Exercise directions → Give back exactly the lines of the data below, starting with the line that has "(** Every operation" and going on through the line that has "Section Invariant.".

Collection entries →
▽

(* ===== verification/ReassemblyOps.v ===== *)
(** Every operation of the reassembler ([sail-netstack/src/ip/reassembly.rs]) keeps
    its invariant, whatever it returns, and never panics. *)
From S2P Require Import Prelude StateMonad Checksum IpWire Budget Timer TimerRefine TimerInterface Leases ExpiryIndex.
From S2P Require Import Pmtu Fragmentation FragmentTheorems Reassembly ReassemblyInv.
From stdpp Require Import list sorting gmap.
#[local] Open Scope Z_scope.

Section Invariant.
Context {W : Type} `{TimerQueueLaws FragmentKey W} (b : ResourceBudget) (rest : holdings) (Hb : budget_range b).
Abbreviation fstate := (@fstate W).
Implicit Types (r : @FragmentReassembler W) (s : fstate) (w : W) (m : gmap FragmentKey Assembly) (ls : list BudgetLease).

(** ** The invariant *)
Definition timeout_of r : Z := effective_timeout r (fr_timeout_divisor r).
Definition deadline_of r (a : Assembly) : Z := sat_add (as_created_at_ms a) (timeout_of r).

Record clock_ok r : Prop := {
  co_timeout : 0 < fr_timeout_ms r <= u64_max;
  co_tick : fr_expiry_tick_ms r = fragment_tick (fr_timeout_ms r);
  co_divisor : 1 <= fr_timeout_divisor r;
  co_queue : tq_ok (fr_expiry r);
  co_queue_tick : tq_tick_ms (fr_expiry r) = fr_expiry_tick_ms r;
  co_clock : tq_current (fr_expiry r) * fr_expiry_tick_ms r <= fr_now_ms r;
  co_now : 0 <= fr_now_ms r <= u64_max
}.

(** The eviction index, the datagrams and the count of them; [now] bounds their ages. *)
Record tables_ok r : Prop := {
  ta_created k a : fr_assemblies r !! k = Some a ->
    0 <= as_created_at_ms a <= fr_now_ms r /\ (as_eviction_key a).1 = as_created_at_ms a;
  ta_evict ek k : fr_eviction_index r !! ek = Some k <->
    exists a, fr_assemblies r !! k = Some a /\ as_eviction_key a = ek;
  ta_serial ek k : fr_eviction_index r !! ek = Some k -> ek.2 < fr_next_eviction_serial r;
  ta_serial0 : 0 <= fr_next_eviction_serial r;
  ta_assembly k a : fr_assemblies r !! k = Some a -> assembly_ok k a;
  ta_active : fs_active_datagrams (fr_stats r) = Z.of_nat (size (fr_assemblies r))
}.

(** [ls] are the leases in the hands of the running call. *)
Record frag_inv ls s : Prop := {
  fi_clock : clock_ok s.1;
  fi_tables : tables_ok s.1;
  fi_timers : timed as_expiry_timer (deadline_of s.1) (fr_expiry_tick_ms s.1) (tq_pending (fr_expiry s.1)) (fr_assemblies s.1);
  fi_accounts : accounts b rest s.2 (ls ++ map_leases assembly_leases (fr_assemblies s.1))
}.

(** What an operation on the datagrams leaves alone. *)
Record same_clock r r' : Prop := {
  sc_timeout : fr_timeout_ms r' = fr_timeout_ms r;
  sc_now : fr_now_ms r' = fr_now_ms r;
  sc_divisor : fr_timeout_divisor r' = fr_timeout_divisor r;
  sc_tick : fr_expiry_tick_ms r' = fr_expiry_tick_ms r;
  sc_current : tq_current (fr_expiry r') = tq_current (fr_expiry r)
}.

△

Answer to this problem →
(** Every operation of the reassembler ([sail-netstack/src/ip/reassembly.rs]) keeps
    its invariant, whatever it returns, and never panics. *)
From S2P Require Import Prelude StateMonad Checksum IpWire Budget Timer TimerRefine TimerInterface Leases ExpiryIndex.
From S2P Require Import Pmtu Fragmentation FragmentTheorems Reassembly ReassemblyInv.
From stdpp Require Import list sorting gmap.
#[local] Open Scope Z_scope.

Section Invariant.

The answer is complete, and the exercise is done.